L'envoyé pensait qu'en flattant Xie Shangguang, il pourrait rencontrer Xie Lanzhi. Cependant, après une journée entière, Xie Shangguang non seulement refusa, mais extorqua également une grande quantité de spécialités de Huayin, remplissant des caisses pour les emporter chez lui.

Quel petit voleur !

Ils allèrent inviter Xie Ying, mais celui-ci s'entraînait aux arts martiaux et s'en prenait à quiconque croisait son chemin, effrayant tellement l'envoyé Huayin qu'il n'osa pas venir frapper à leur porte.

Xie Lanzhi pouvait manger, boire du thé et se faire masser les épaules avec sa femme bien-aimée dans le manoir, répétant les mêmes choses pendant trois jours d'affilée sans s'en lasser.

Enfin, nous sommes au quatrième jour.

Elle a dit : « Petit Phénix, si nous laissons traîner les choses, nous risquons d'être accusés d'arrogance et d'étalage de notre pouvoir. »

« Laisse-les parler. » Si Xitong appréciait ce moment passé seuls et ne bougerait pas, peu importe qui viendrait.

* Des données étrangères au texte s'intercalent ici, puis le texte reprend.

(** The three labelled lines of an answer are told apart by [split]. *)
Lemma split_three_labelled (ta tb tc : string) :
  py_in newline ta = false ->
  py_in newline tb = false ->
  py_in newline tc = false ->
  split newline
    ("A:" +:+ ta +:+ newline +:+ "B:" +:+ tb +:+ newline +:+ "C:" +:+ tc)
  = ["A:" +:+ ta; "B:" +:+ tb; "C:" +:+ tc].
Proof.
  intros Ha Hb Hc. unfold split.
  change (newline +:+ "B:" +:+ tb +:+ newline +:+ "C:" +:+ tc)
    with (String "010"%char ("B:" +:+ tb +:+ newline +:+ "C:" +:+ tc)).
  rewrite <- (string_app_assoc "A:" ta).
  rewrite split_acc_line
    by (apply (labelled_line_has_no_newline "A"); [reflexivity | exact Ha]).
  change (newline +:+ "C:" +:+ tc) with (String "010"%char ("C:" +:+ tc)).
  rewrite <- (string_app_assoc "B:" tb).
  rewrite split_acc_line
    by (apply (labelled_line_has_no_newline "B"); [reflexivity | exact Hb]).
  rewrite split_acc_last
    by (apply (labelled_line_has_no_newline "C"); [reflexivity | exact Hc]).
  rewrite !rev_rev_app. reflexivity.
Qed.

(** X1. When [present_story_choice] is called without options and the text
    collaborator answers with the three lines "A:...", "B:...", "C:...", the
    options returned are the texts after the labels with the white space
    around them removed. *)
Theorem present_story_choice_reads_labelled_lines
    (situation ta tb tc : string) (s : GameState) :
  py_in newline ta = false ->
  py_in newline tb = false ->
  py_in newline tc = false ->
  let r :=
    fst (present_story_choice situation EmptyString EmptyString EmptyString
           (TextResponse
              (Some ("A:" +:+ ta +:+ newline +:+ "B:" +:+ tb +:+ newline
                     +:+ "C:" +:+ tc))) s) in
  choice_a r = strip ta /\ choice_b r = strip tb /\ choice_c r = strip tc.
Proof.
  intros Ha Hb Hc.
  unfold present_story_choice. cbn [truthy negb andb generated_choices].
  rewrite (split_three_labelled ta tb tc Ha Hb Hc).
  cbn [fold_left].
  rewrite parse_choice_line_a, parse_choice_line_b, parse_choice_line_c.
  repeat split; reflexivity.
Qed.
(** The contract of a partial sort fixes the window: two arrangements
    of the same elements that both put least elements first agree on
    the first [n] positions, when no two distinct elements are
    equivalent in the order. *)
Lemma least_first_window_unique {A : Type} (lt : A -> A -> bool) (n : nat) :
  forall l1 l2,
    Permutation l1 l2 ->
    (forall a b, In a l1 -> In b l1 ->
                 lt a b = false -> lt b a = false -> a = b) ->
    least_first lt n l1 -> least_first lt n l2 ->
    List.firstn n l1 = List.firstn n l2.
Proof.
  induction n as [ | n IH]; intros l1 l2 Hperm Hanti H1 H2; [reflexivity | ].
  destruct l1 as [ | a r1], l2 as [ | b r2]; simpl.
  - reflexivity.
  - apply Permutation_nil in Hperm. discriminate.
  - apply Permutation_sym, Permutation_nil in Hperm. discriminate.
  - destruct H1 as [Ha H1], H2 as [Hb H2]. rewrite Forall_forall in Ha, Hb.
    assert (Hba : In b (a :: r1))
      by (eapply Permutation_in; [apply Permutation_sym, Hperm | now left]).
    assert (Hab : In a (b :: r2))
      by (eapply Permutation_in; [exact Hperm | now left]).
    assert (E : a = b).
    { destruct Hba as [E | Hba]; [exact E | ].
      destruct Hab as [E | Hab]; [now symmetry | ].
      apply Hanti; [now left | now right | auto | auto]. }
    subst b. f_equal. apply IH; try assumption.
    + eapply Permutation_cons_inv. exact Hperm.
    + intros x y Hx Hy. apply Hanti; now right.
Qed.
(** * kubernetes-master reactive layer: a shallow embedding

    Source: cluster/juju/layers/kubernetes-master/reactive/kubernetes_master.py

    The handlers of the layer ([install], [start_master], [launch_dns]) and
    their helpers are embedded as computations in a state-and-exception
    monad.  Python [str] values are held as their UTF-8 bytes in [string];
    every separator the code splits on is ASCII, so splitting and joining
    bytes coincides with splitting and joining code points.

    The collaborators are kept to their contract.
    - [call(split(c))] records the command line [c] and yields the exit
      status the surroundings give for [c].  No handler runs the same
      command line twice, so one status per command line describes any
      invocation.  The process is taken to be spawned: a command line that
      [shlex] cannot split or an executable that is missing is not modelled.
    - [check_call] and [check_output] raise [CalledProcessError] on a
      non-zero status.
    - [status_set], [log], [print], [set_state], [remove_state], [makedirs],
      [render] and [save_client_credentials] take effect and return.
    Every effect is recorded, in order, in the trace of the state, next to
    the set of charm states (flags) and the set of existing paths. *)

From stdpp Require Import gmap strings list fin_maps.
From Stdlib Require Import ZArith Ascii String.

#[local] Set Warnings "-clear-no-such-hyp".

Local Open Scope string_scope.
Local Open Scope list_scope.

(** ** Python string primitives used by the layer *)

Module Py.

(** [s.split(sep)] for a one-character separator: every occurrence of
    [sep] ends a field; the result is never empty. *)
Fixpoint str_split (sep : ascii) (s : string) : list string :=
  match s with
  | EmptyString => [EmptyString]
  | String c rest =>
      if Ascii.eqb c sep then EmptyString :: str_split sep rest
      else match str_split sep rest with
           | [] => [String c EmptyString]
           | field :: fields => String c field :: fields
           end
  end.

(** [sep.join(l)] *)
Fixpoint str_join (sep : string) (l : list string) : string :=
  match l with
  | [] => EmptyString
  | [x] => x
  | x :: rest => x +:+ sep +:+ str_join sep rest
  end.

(** [l[0]] where the list is known to be non-empty ([str_split] results) *)
Definition first (l : list string) : string := hd EmptyString l.

(** [l[0:-1]]: all but the last element, the empty list staying empty *)
Definition but_last (l : list string) : list string := removelast l.

(** [bytes.rstrip()]: trailing ASCII whitespace removed *)
Definition is_space (c : ascii) : bool :=
  let n := N_of_ascii c in
  ((n =? 32) || ((9 <=? n) && (n <=? 13)))%N.

Fixpoint rstrip (s : string) : string :=
  match s with
  | EmptyString => EmptyString
  | String c rest =>
      match rstrip rest with
      | EmptyString => if is_space c then EmptyString else String c EmptyString
      | kept => String c kept
      end
  end.

(** Well-formedness of a byte string as UTF-8, as the strict decoder of
    [bytes.decode('utf-8')] checks it: shortest forms only, no surrogates,
    nothing above U+10FFFF. *)
Definition continuation (c : ascii) : bool :=
  let n := N_of_ascii c in ((128 <=? n) && (n <=? 191))%N.

Definition between (lo hi : N) (c : ascii) : bool :=
  let n := N_of_ascii c in ((lo <=? n) && (n <=? hi))%N.

Definition second_of_three (lead : N) (c : ascii) : bool :=
  if (lead =? 224)%N then between 160 191 c
  else if (lead =? 237)%N then between 128 159 c
  else continuation c.

Definition second_of_four (lead : N) (c : ascii) : bool :=
  if (lead =? 240)%N then between 144 191 c
  else if (lead =? 244)%N then between 128 143 c
  else continuation c.

Fixpoint utf8_valid (s : string) : bool :=
  match s with
  | EmptyString => true
  | String c0 r0 =>
      let lead := N_of_ascii c0 in
      if (lead <? 128)%N then utf8_valid r0
      else if ((194 <=? lead) && (lead <=? 223))%N then
        match r0 with
        | String c1 r1 => continuation c1 && utf8_valid r1
        | _ => false
        end
      else if ((224 <=? lead) && (lead <=? 239))%N then
        match r0 with
        | String c1 (String c2 r2) =>
            second_of_three lead c1 && continuation c2 && utf8_valid r2
        | _ => false
        end
      else if ((240 <=? lead) && (lead <=? 244))%N then
        match r0 with
        | String c1 (String c2 (String c3 r3)) =>
            second_of_four lead c1 && continuation c2 && continuation c3
            && utf8_valid r3
        | _ => false
        end
      else false
  end.

(** [os.path.join(a, b)] of posixpath, two arguments *)
Definition starts_with_sep (p : string) : bool :=
  match p with
  | String c _ => Ascii.eqb c "/"
  | EmptyString => false
  end.

Fixpoint ends_with_sep (p : string) : bool :=
  match p with
  | EmptyString => false
  | String c EmptyString => Ascii.eqb c "/"
  | String _ rest => ends_with_sep rest
  end.

Definition path_join (a b : string) : string :=
  if starts_with_sep b then b
  else if String.eqb a EmptyString || ends_with_sep a then a +:+ b
  else a +:+ "/" +:+ b.

End Py.

(** ** Address derivation (lines 169-182) *)

Definition get_dns_ip (cidr : string) : string :=
  let ip := Py.first (Py.str_split "/" cidr) in
  Py.str_join "." (Py.but_last (Py.str_split "." ip)) +:+ ".10".

Definition get_sdn_ip (cidr : string) : string :=
  let ip := Py.first (Py.str_split "/" cidr) in
  Py.str_join "." (Py.but_last (Py.str_split "." ip)) +:+ ".1".

(** ** Values, exceptions and the handler monad *)

(** What a dictionary of the charm can hold: configuration options, key-value
    facts and the render context, the latter with one nested dictionary. *)
#[warnings="-register-all"]
Inductive value :=
  | VNone
  | VBool (b : bool)
  | VInt (z : Z)
  | VStr (s : string)
  | VDict (d : gmap string value).

(** [bool(v)] *)
Definition truthy (v : value) : bool :=
  match v with
  | VNone => false
  | VBool b => b
  | VInt z => negb (z =? 0)%Z
  | VStr s => negb (String.eqb s EmptyString)
  | VDict d => match map_to_list d with [] => false | _ => true end
  end.

(** [d.get(k)] *)
Definition dict_get (d : gmap string value) (k : string) : value :=
  default VNone (d !! k).

(** [d.update(e)]: the keys of [e] win. *)
Definition dict_update (d e : gmap string value) : gmap string value := e ∪ d.

Inductive exn :=
  | Exception (message : string)
  | IndexError
  | ValueError
  | AttributeError
  | UnicodeDecodeError
  | CalledProcessError (returncode : Z) (cmd : string).

Inductive result (A : Type) :=
  | Ok (a : A)
  | Raise (e : exn).
Arguments Ok {A} a.
Arguments Raise {A} e.

(** Effects, in the order the handlers perform them. *)
Inductive event :=
  | StatusSet (level message : string)
  | Log (message : string)
  | Print (line : string)
  | Run (cmd : string)
  | SetState (flag : string)
  | RemoveState (flag : string)
  | SaveClientCredentials (key cert ca : string)
  | MakeDirs (path : string)
  | Render (source target : string) (context : gmap string value).

Record state := State {
  flags : gset string;   (* charms.reactive states that are set *)
  paths : gset string;   (* paths for which os.path.exists holds *)
  trace : list event
}.

(** The unit's surroundings during one handler invocation. *)
Record env := Env {
  charm_dir : string;                 (* hookenv.charm_dir() *)
  config : gmap string value;         (* hookenv.config() *)
  kv : gmap string value;             (* unitdata.kv() *)
  unit_get : string -> value;         (* hookenv.unit_get *)
  exit_status : string -> Z;          (* exit status of a command line *)
  stdout : string -> string           (* what a command prints *)
}.

(** The etcd relation object handed to [start_master]. *)
Record etcd_relation := EtcdRelation {
  rel_truthy : bool;                  (* bool(reldata) *)
  get_connection_string : string
}.

Definition M (A : Type) : Type := state -> result A * state.

Definition ret {A} (a : A) : M A := fun s => (Ok a, s).

Definition bind {A B} (m : M A) (k : A -> M B) : M B :=
  fun s => match m s with
           | (Ok a, s') => k a s'
           | (Raise e, s') => (Raise e, s')
           end.

Definition raise {A} (e : exn) : M A := fun s => (Raise e, s).

Definition lift {A} (r : result A) : M A := fun s => (r, s).

Declare Scope py_scope.
Delimit Scope py_scope with py.
Notation "x <- m ;; k" := (bind m (fun x => k))
  (at level 100, m at next level, right associativity) : py_scope.
Notation "m ;;; k" := (bind m (fun _ => k))
  (at level 100, right associativity) : py_scope.
Local Open Scope py_scope.

Definition emit (e : event) : M unit :=
  fun s => (Ok tt, State (flags s) (paths s) (trace s ++ [e])).

(** [for x in l: body(x)] *)
Fixpoint for_each {A} (l : list A) (body : A -> M unit) : M unit :=
  match l with
  | [] => ret tt
  | x :: rest => body x ;;; for_each rest body
  end.

(** [fmt.format(args...)] for the format strings of the layer: literal text
    and explicit positional fields [{N}], read from left to right (doubled
    braces and automatic numbering do not occur in the layer).  [field] is
    the index read so far inside a field, [None] outside one.  A field whose
    index is not an argument raises [IndexError] once the field is
    reached. *)
Definition digit (c : ascii) : option nat :=
  let n := N_of_ascii c in
  if ((48 <=? n) && (n <=? 57))%N then Some (N.to_nat (n - 48)) else None.

(** Strings of decimal digits, and occurrence of a character. *)
Fixpoint all_digits (s : string) : bool :=
  match s with
  | EmptyString => true
  | String c rest => bool_decide (is_Some (digit c)) && all_digits rest
  end.

Fixpoint occurs (c : ascii) (s : string) : bool :=
  match s with
  | EmptyString => false
  | String c' rest => Ascii.eqb c' c || occurs c rest
  end.

Fixpoint str_format_from (fmt : string) (field : option nat)
    (args : list string) : result string :=
  match fmt, field with
  | EmptyString, None => Ok EmptyString
  | EmptyString, Some _ => Raise ValueError
  | String c rest, None =>
      if Ascii.eqb c "{" then str_format_from rest (Some 0) args
      else if Ascii.eqb c "}" then Raise ValueError
      else match str_format_from rest None args with
           | Ok tail => Ok (String c tail)
           | Raise e => Raise e
           end
  | String c rest, Some n =>
      if Ascii.eqb c "}" then
        match args !! n with
        | None => Raise IndexError
        | Some a =>
            match str_format_from rest None args with
            | Ok tail => Ok (a +:+ tail)
            | Raise e => Raise e
            end
        end
      else match digit c with
           | Some d => str_format_from rest (Some (10 * n + d)) args
           | None => Raise ValueError
           end
  end.
Lemma transitionTo_options (b : CircuitBreaker) (s : CircuitState) :
  options (transitionTo b s) = options b.
Proof. by destruct s. Qed.

Lemma transitionTo_logged (b : CircuitBreaker) (s : CircuitState) :
  logged (transitionTo b s)
    = logged b ++ [ {| breaker := name (options b); from := state b; to := s |} ].
Proof. by destruct s. Qed.

Lemma onSuccess_options (b : CircuitBreaker) : options (onSuccess b) = options b.
Proof.
  unfold onSuccess. destruct (state b); try reflexivity.
  case (_ <=? _); rewrite ?transitionTo_options; reflexivity.
Qed.

Lemma onFailure_options (b : CircuitBreaker) (now : Z) :
  options (onFailure b now) = options b.
Proof.
  unfold onFailure. cbn [state].
  destruct (state b); try (case (_ <=? _));
    rewrite ?transitionTo_options; reflexivity.
Qed.

Lemma execute_options (b : CircuitBreaker) (now : Z) (fn : FnOutcome T E) (t : Z) :
  options (after (execute b now fn t)) = options b.
Proof.
  unfold execute, runFn.
  destruct (state b), fn; cbn [after];
    rewrite ?onSuccess_options, ?onFailure_options; try reflexivity;
    case (_ <=? _); cbn [after];
    rewrite ?onSuccess_options, ?onFailure_options, ?transitionTo_options;
    reflexivity.
Qed.







Lemma open_rejects (b : CircuitBreaker) (now : Z) (fn : FnOutcome T E) (t : Z) :
  state b = OPEN →
  now - lastFailureTime b < resetTimeout (options b) →
  execute b now fn t =
    {| outcome := ThrewCircuitOpen (circuitOpen (name (options b)));
       after := b; fnInvoked := false |}.
Proof.
  intros Hs Hlt. unfold execute. rewrite Hs.
  by rewrite (proj2 (Z.leb_gt _ _)) by lia.
Qed.

Lemma open_probes (b : CircuitBreaker) (now : Z) (fn : FnOutcome T E) (t : Z) :
  state b = OPEN →
  resetTimeout (options b) ≤ now - lastFailureTime b →
  execute b now fn t = runFn (transitionTo b HALF_OPEN) fn t.
Proof.
  intros Hs Hle. unfold execute. rewrite Hs.
  by rewrite (proj2 (Z.leb_le _ _)) by lia.
Qed.




End WithTypes.


(** The redis breaker through a whole cycle: three failures open it, a call
    five seconds later is refused without running the function, a call ten
    seconds after the last failure is let through in HALF_OPEN, and the
    second success in a row closes it with both counters at 0. *)
Example redis_cycle :
  let opened := executeAll redis [failing 100; failing 200; failing 300] in
  let refused := execute (T:=unit) (E:=string) opened 5300 (FnReturns tt) 5300 in
  let probing := executeAll opened [succeeding 10300] in
  let closed := executeAll probing [succeeding 10400] in
  state opened = OPEN
  ∧ outcome refused = ThrewCircuitOpen (circuitOpen "redis")
  ∧ fnInvoked refused = false
  ∧ state probing = HALF_OPEN
  ∧ state closed = CLOSED
  ∧ failures closed = 0 ∧ successes closed = 0.
Proof. cbv zeta. repeat split; reflexivity. Qed.



End BreakerProofs.

(** ** Rate limiter *)

Module RateLimitProofs.
Import RateLimit Samples.

Section OneCaller.
Variable o : Options.
Variable r : Request.

Local Abbreviation ident := (identifierOf r).
Local Abbreviation L := (limitOf o r).
Local Abbreviation W := (windowOf o).
Local Abbreviation B := (burstLimit (configOf o)).
Local Abbreviation Wb := (burstWindowMs (configOf o)).

Lemma rateLimiter_store (store : gmap string RateLimitEntry) (now : Z) :
  snd (rateLimiter o store r now) = <[ident := entryAfter o r store now]> store.
Proof.
  unfold rateLimiter, entryAfter.
  repeat case (_ <? _); reflexivity.
Qed.

Lemma rateLimiter_lookup (store : gmap string RateLimitEntry) (now : Z) :
  snd (rateLimiter o store r now) !! ident = Some (entryAfter o r store now).
Proof. rewrite rateLimiter_store. apply lookup_insert_eq. Qed.

(** The three ways the middleware ends, read off the counted entry. *)
Lemma rateLimiter_burst (store : gmap string RateLimitEntry) (now : Z) :
  B < burstCount (entryAfter o r store now) →
  reply (fst (rateLimiter o store r now))
    = Status429 None "Too many requests. Slow down."
  ∧ Retry_After (headers (fst (rateLimiter o store r now))) = Some 1.
Proof.
  unfold entryAfter, rateLimiter. intros H.
  rewrite (proj2 (Z.ltb_lt _ _)) by exact H. by split.
Qed.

Elle a déclaré : « Le souverain de Huayin, Anyi, m'a écrit en privé pour me demander de l'aide. C'est alors seulement que j'ai appris que son pays manquait de nourriture et que l'une des routes céréalières était bloquée par les Xiongnu, ce qui avait provoqué un effondrement de l'économie intérieure. Diverses spécialités locales ne pouvaient plus être vendues. »

Pays neutre, Huayin bénéficiait d'une situation géographique très particulière. Situé au nord, il était également relié au sud. De ce fait, les coutumes du nord et du sud de Huayin étaient complètement différentes.

Actuellement, Huayin Nord connaît une pénurie alimentaire.